Boston Globe Reviews Bonnie Blue

This year’s IFFBoston showcases the best in new nonfiction films

By Peter Keough Globe Correspondent,Updated April 21, 2022, 11:57 a.m.

Long regarded as one of the most exciting film events in New England, the Independent Film Festival Boston (April 27-May 4) has lately established itself as a showcase for the best recent documentaries.

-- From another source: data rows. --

(** X4: when the file is PROCESSING after the upload and for [k] status
    replies, and the next status reply is FAILED, [handleProcess]
    returns with the status [error] and the message of the failed video
    processing, after [k + 1] waits and queries and without a generation
    request; the subtitles are as before. *)
Theorem failed_status_reply_is_reported (w : World) (k : nat) :
  (forall i, i <= k -> seen p w i = Some (Some "PROCESSING")) ->
  seen p w (S k) = Some (Some "FAILED") ->
  exists w',
    run p (App.handleProcess JSON_parse st) w ≈ Ret (w', tt)
    /\ processingState (app w')
       = {| status := error;
            message :=
              Some "Failed to generate subtitles. Please try again. (Video processing failed on Gemini servers.)" |}
    /\ log w' = log w ++ upload_of f
                  :: concat (repeat [Called (Sleep 2000);
                                     Called (FilesGet (RemoteFile.name
                                                         (GeminiService.unwrap r)))]
                                    (S k))
                  ++ [Called (ConsoleError "Gemini API Error:");
                      Called (ConsoleError
                                "Error: Video processing failed on Gemini servers.")]
    /\ subtitles (app w') = subtitles (app w).
Proof.
  intros Hbusy Hend. eexists. split.
  - apply run_process_from_attempt.
    assert (Hrun := run_attempt JSON_parse p f (targetLanguage st)
                      (Some App.statusUpdate) (starting w) r u (Some "FAILED") (S k)
                      Hup Huri Hu).
    cbv zeta in Hrun.
    change ((0 <? S k)%nat && GeminiService.state_is (Some "FAILED") "FAILED")
      with true in Hrun.
    apply Hrun.
    + intros i Hi. apply (Hbusy i). lia.
    + exact Hend.
    + reflexivity.
  - cbn [finished caught record logged app log apply_update processingState subtitles].
    rewrite after_polling_log. cbn [starting record log app].
    unfold polls. rewrite <- !List.app_assoc. repeat split.
Qed.

Lemma run_generate_reply (cb : option (string -> Update)) (lang : Language)
      (w : World) :
  run p (GeminiService.generate JSON_parse (mimeType_of f) u lang (updating cb)) w
  ≈ match generate_reply p with
    | inl err =>
        Ret (logged (told cb "Generating subtitles..." w)
               [Called (GenerateContent (request_for f lang u))], inl err)
    | inr response =>
        run p (GeminiService.parse_response JSON_parse response)
            (logged (told cb "Generating subtitles..." w)
               [Called (GenerateContent (request_for f lang u))])
    end.
Proof.
  unfold GeminiService.generate.
  rewrite (run_then p _ _ w _ tt) by apply run_notify.
  rewrite run_request. cbn [reply].
  destruct (generate_reply p) as [err | response]; [apply run_ret | reflexivity].
Qed.

Lemma state_is_not (s : option string) (literal : string) :
  s <> Some literal -> GeminiService.state_is s literal = false.
Proof.
  intros H. destruct s as [x |]; [| reflexivity].
  cbn. apply String.eqb_neq. congruence.
Qed.

(** [handleProcess] around a generation phase that returns. *)
Lemma run_process_from_generate (w w2 : World) (k : nat)
      (res : JsError.t + list SubtitleItem) :
  made_ready p w k ->
  run p (GeminiService.generate JSON_parse (mimeType_of f) u (targetLanguage st)
           (updating (Some App.statusUpdate)))
      (after_polling (Some App.statusUpdate) f (starting w)
         (RemoteFile.name (GeminiService.unwrap r)) k)
  ≈ Ret (w2, res) ->
  run p (App.handleProcess JSON_parse st) w ≈ Ret (finished (caught w2 res) res, tt).
Proof.
  intros (Hbusy & s & Hend & Hs & Hnf) Hgen.
  apply run_process_from_attempt.
  rewrite (run_attempt JSON_parse p f (targetLanguage st) (Some App.statusUpdate)
             (starting w) r u s k Hup Huri Hu Hbusy Hend (state_is_not s _ Hs)).
  cbn zeta. rewrite (state_is_not s _ Hnf), andb_false_r. exact Hgen.
Qed.

(** X1: with a file selected, an upload that gives a URI, [k] status
    replies PROCESSING before a state that is neither PROCESSING nor
    FAILED, and a generation response whose text parses,
    [handleProcess] returns with the parsed captions as the subtitles
    and the status [completed]; it asked for the upload, [k] times for a
    two-second wait and a status query, and once for the generation,
    in this order and nothing else. *)
Theorem generation_succeeds (w : World) (k : nat) (t : string)
        (data : list SubtitleItem) :
  made_ready p w k ->
  generate_reply p = inr {| text := Some t |} ->
  JS.truthy t = true ->
  JSON_parse t = Some data ->
  exists w',
    run p (App.handleProcess JSON_parse st) w ≈ Ret (w', tt)
    /\ subtitles (app w') = data
    /\ processingState (app w') = {| status := completed; message := None |}
    /\ log w' = log w ++ upload_of f
                  :: concat (repeat [Called (Sleep 2000);
                                     Called (FilesGet (RemoteFile.name
                                                         (GeminiService.unwrap r)))] k)
                  ++ [Called (GenerateContent (request_for f (targetLanguage st) u))]
    /\ queries w' = queries w + k.
Proof.
  intros Hready Hreply Ht Hparse. eexists.
  split.
  - eapply (run_process_from_generate w _ k (inr data) Hready).
    rewrite run_generate_reply, Hreply.
    unfold GeminiService.parse_response. cbn [text]. rewrite Ht, Hparse.
    apply run_ret.
  - cbn [finished caught record logged app log queries apply_update
           subtitles processingState].
    rewrite told_log, after_polling_log, told_queries, after_polling_queries.
    cbn [starting record log queries]. unfold polls.
    rewrite <- !List.app_assoc. repeat split.
Qed.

Many of the major themes in cinema are executed in these films in masterful and inventive styles, though often in a minor key. Those themes and variations include entrepreneurial capitalism as practiced in illegal abortion clinics and Pez-dispenser pirating; racial and gender justice as seen in a hostage standoff and a high school debating society; and help for the needy and dispossessed as exemplified by trailer parks and catastrophe catering.

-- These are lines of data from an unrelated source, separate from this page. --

Lemma parses_within_all (fuel : nat) : parses_within E tokens_ fuel.
Proof.
  induction fuel as [|fuel IH].
  { unfold parses_within. repeat split; intros; unfold need in *; lia. }
  destruct IH as (Istmt & Ilet & Iif & Ifor & Iwhile & Iprint & Iprints & Icall & Icalls
                  & Iexpr & Iexprs & Iterm & Iterms & Ifactor & Ifactors & Iprimary).
  unfold parses_within.
  repeat match goal with |- _ /\ _ => split end.
  - (* parseStatement *)
    intros cur Hneed. cbn [Parser.parseStatement]. fold_parser_goal.
    apply back_bind, back_isAtEnd; [intros He; apply back_ret; split; [lia | congruence] |].
    intros He. pose proof (at_end_false tokens_ _ He) as Hlt. cbv beta iota.
    apply back_try_catch.
    2: { intros what c Hc. apply back_bind, back_synchronize. intros c' H1 H2.
         apply back_ret. split; [lia |]. intros _.
         destruct (Nat.eq_dec c cur) as [-> | Hne]; [apply H2 in He; lia | lia]. }
    repeat back_step ltac:(first [apply parseInputStatement_back | apply Istmt | apply Ilet | apply Iif | apply Ifor | apply Iwhile | apply Iprint | apply Iprints | apply Icall | apply Icalls | apply Iexpr | apply Iexprs | apply Iterm | apply Iterms | apply Ifactor | apply Ifactors | apply Iprimary]).
  - (* parseLetStatement *)
    intros cur Hneed. cbn [Parser.parseLetStatement]. fold_parser_goal.
    repeat back_step ltac:(first [apply parseInputStatement_back | apply Istmt | apply Ilet | apply Iif | apply Ifor | apply Iwhile | apply Iprint | apply Iprints | apply Icall | apply Icalls | apply Iexpr | apply Iexprs | apply Iterm | apply Iterms | apply Ifactor | apply Ifactors | apply Iprimary]).
  - (* parseIfStatement *)
    intros cur Hneed. cbn [Parser.parseIfStatement]. fold_parser_goal.
    repeat back_step ltac:(first [apply parseInputStatement_back | apply Istmt | apply Ilet | apply Iif | apply Ifor | apply Iwhile | apply Iprint | apply Iprints | apply Icall | apply Icalls | apply Iexpr | apply Iexprs | apply Iterm | apply Iterms | apply Ifactor | apply Ifactors | apply Iprimary]).
  - (* parseForStatement *)
    intros cur Hneed. cbn [Parser.parseForStatement]. fold_parser_goal.
    repeat back_step ltac:(first [apply parseInputStatement_back | apply Istmt | apply Ilet | apply Iif | apply Ifor | apply Iwhile | apply Iprint | apply Iprints | apply Icall | apply Icalls | apply Iexpr | apply Iexprs | apply Iterm | apply Iterms | apply Ifactor | apply Ifactors | apply Iprimary]).
  - (* parseWhileStatement *)
    intros cur Hneed. cbn [Parser.parseWhileStatement]. fold_parser_goal.
    repeat back_step ltac:(first [apply parseInputStatement_back | apply Istmt | apply Ilet | apply Iif | apply Ifor | apply Iwhile | apply Iprint | apply Iprints | apply Icall | apply Icalls | apply Iexpr | apply Iexprs | apply Iterm | apply Iterms | apply Ifactor | apply Ifactors | apply Iprimary]).
  - (* parsePrintStatement *)
    intros cur Hneed. cbn [Parser.parsePrintStatement]. fold_parser_goal.
    repeat back_step ltac:(first [apply parseInputStatement_back | apply Istmt | apply Ilet | apply Iif | apply Ifor | apply Iwhile | apply Iprint | apply Iprints | apply Icall | apply Icalls | apply Iexpr | apply Iexprs | apply Iterm | apply Iterms | apply Ifactor | apply Ifactors | apply Iprimary]).
  - (* parsePrintStatement_loop *)
    intros cur Hneed. cbn [Parser.parsePrintStatement_loop]. fold_parser_goal.
    repeat back_step ltac:(first [apply parseInputStatement_back | apply Istmt | apply Ilet | apply Iif | apply Ifor | apply Iwhile | apply Iprint | apply Iprints | apply Icall | apply Icalls | apply Iexpr | apply Iexprs | apply Iterm | apply Iterms | apply Ifactor | apply Ifactors | apply Iprimary]).
  - (* parseFunctionCall *)
    intros cur Hneed. cbn [Parser.parseFunctionCall]. fold_parser_goal.
    repeat back_step ltac:(first [apply parseInputStatement_back | apply Istmt | apply Ilet | apply Iif | apply Ifor | apply Iwhile | apply Iprint | apply Iprints | apply Icall | apply Icalls | apply Iexpr | apply Iexprs | apply Iterm | apply Iterms | apply Ifactor | apply Ifactors | apply Iprimary]).
  - (* parseFunctionCall_loop *)
    intros cur Hneed. cbn [Parser.parseFunctionCall_loop]. fold_parser_goal.
    repeat back_step ltac:(first [apply parseInputStatement_back | apply Istmt | apply Ilet | apply Iif | apply Ifor | apply Iwhile | apply Iprint | apply Iprints | apply Icall | apply Icalls | apply Iexpr | apply Iexprs | apply Iterm | apply Iterms | apply Ifactor | apply Ifactors | apply Iprimary]).
  - (* parseExpression *)
    intros cur Hneed. cbn [Parser.parseExpression]. fold_parser_goal.
    repeat back_step ltac:(first [apply parseInputStatement_back | apply Istmt | apply Ilet | apply Iif | apply Ifor | apply Iwhile | apply Iprint | apply Iprints | apply Icall | apply Icalls | apply Iexpr | apply Iexprs | apply Iterm | apply Iterms | apply Ifactor | apply Ifactors | apply Iprimary]).
  - (* parseExpression_loop *)
    intros lhs cur Hneed. cbn [Parser.parseExpression_loop]. fold_parser_goal.
    repeat back_step ltac:(first [apply parseInputStatement_back | apply Istmt | apply Ilet | apply Iif | apply Ifor | apply Iwhile | apply Iprint | apply Iprints | apply Icall | apply Icalls | apply Iexpr | apply Iexprs | apply Iterm | apply Iterms | apply Ifactor | apply Ifactors | apply Iprimary]).
  - (* parseTerm *)
    intros cur Hneed. cbn [Parser.parseTerm]. fold_parser_goal.
    repeat back_step ltac:(first [apply parseInputStatement_back | apply Istmt | apply Ilet | apply Iif | apply Ifor | apply Iwhile | apply Iprint | apply Iprints | apply Icall | apply Icalls | apply Iexpr | apply Iexprs | apply Iterm | apply Iterms | apply Ifactor | apply Ifactors | apply Iprimary]).
  - (* parseTerm_loop *)
    intros lhs cur Hneed. cbn [Parser.parseTerm_loop]. fold_parser_goal.
    repeat back_step ltac:(first [apply parseInputStatement_back | apply Istmt | apply Ilet | apply Iif | apply Ifor | apply Iwhile | apply Iprint | apply Iprints | apply Icall | apply Icalls | apply Iexpr | apply Iexprs | apply Iterm | apply Iterms | apply Ifactor | apply Ifactors | apply Iprimary]).
  - (* parseFactor *)
    intros cur Hneed. cbn [Parser.parseFactor]. fold_parser_goal.
    repeat back_step ltac:(first [apply parseInputStatement_back | apply Istmt | apply Ilet | apply Iif | apply Ifor | apply Iwhile | apply Iprint | apply Iprints | apply Icall | apply Icalls | apply Iexpr | apply Iexprs | apply Iterm | apply Iterms | apply Ifactor | apply Ifactors | apply Iprimary]).
  - (* parseFactor_loop *)
    intros lhs cur Hneed. cbn [Parser.parseFactor_loop]. fold_parser_goal.
    repeat back_step ltac:(first [apply parseInputStatement_back | apply Istmt | apply Ilet | apply Iif | apply Ifor | apply Iwhile | apply Iprint | apply Iprints | apply Icall | apply Icalls | apply Iexpr | apply Iexprs | apply Iterm | apply Iterms | apply Ifactor | apply Ifactors | apply Iprimary]).
  - (* parsePrimary *)
    intros cur Hneed. cbn [Parser.parsePrimary]. fold_parser_goal.
    repeat back_step ltac:(first [apply parseInputStatement_back | apply Istmt | apply Ilet | apply Iif | apply Ifor | apply Iwhile | apply Iprint | apply Iprints | apply Icall | apply Icalls | apply Iexpr | apply Iexprs | apply Iterm | apply Iterms | apply Ifactor | apply Ifactors | apply Iprimary]).
Qed.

As usual, the festival also presents the recent work by outstanding local filmmakers, such as Bestor Cram and Lucia Small.

Listed alphabetically, here’s a sampling of nonfiction standouts on this year’s program.

BONNIE BLUE: THE LIFE AND TIMES OF JAMES COTTON

A bracing complement to Jim Farrell’s Buddy Guy tribute, “The Torch” (2019), Cram’s engrossing, toe-tapping documentary about James Cotton, like Guy, another Chicago bluesman, is a warts-and-all portrait of the legendary musician from his beginnings as a 9-year-old orphan on the Bonnie Blue plantation, in Mississippi, to his triumph as one of the greatest blues harmonica players. An acolyte of Sonny Boy Williamson II, Howlin’ Wolf, and Muddy Waters, Cotton was able to make the transition from Delta blues to rock ‘n’ roll. He brought his musical fusion, propelled by powerful harp playing and vocals, to a new audience with the James Cotton Blues Band.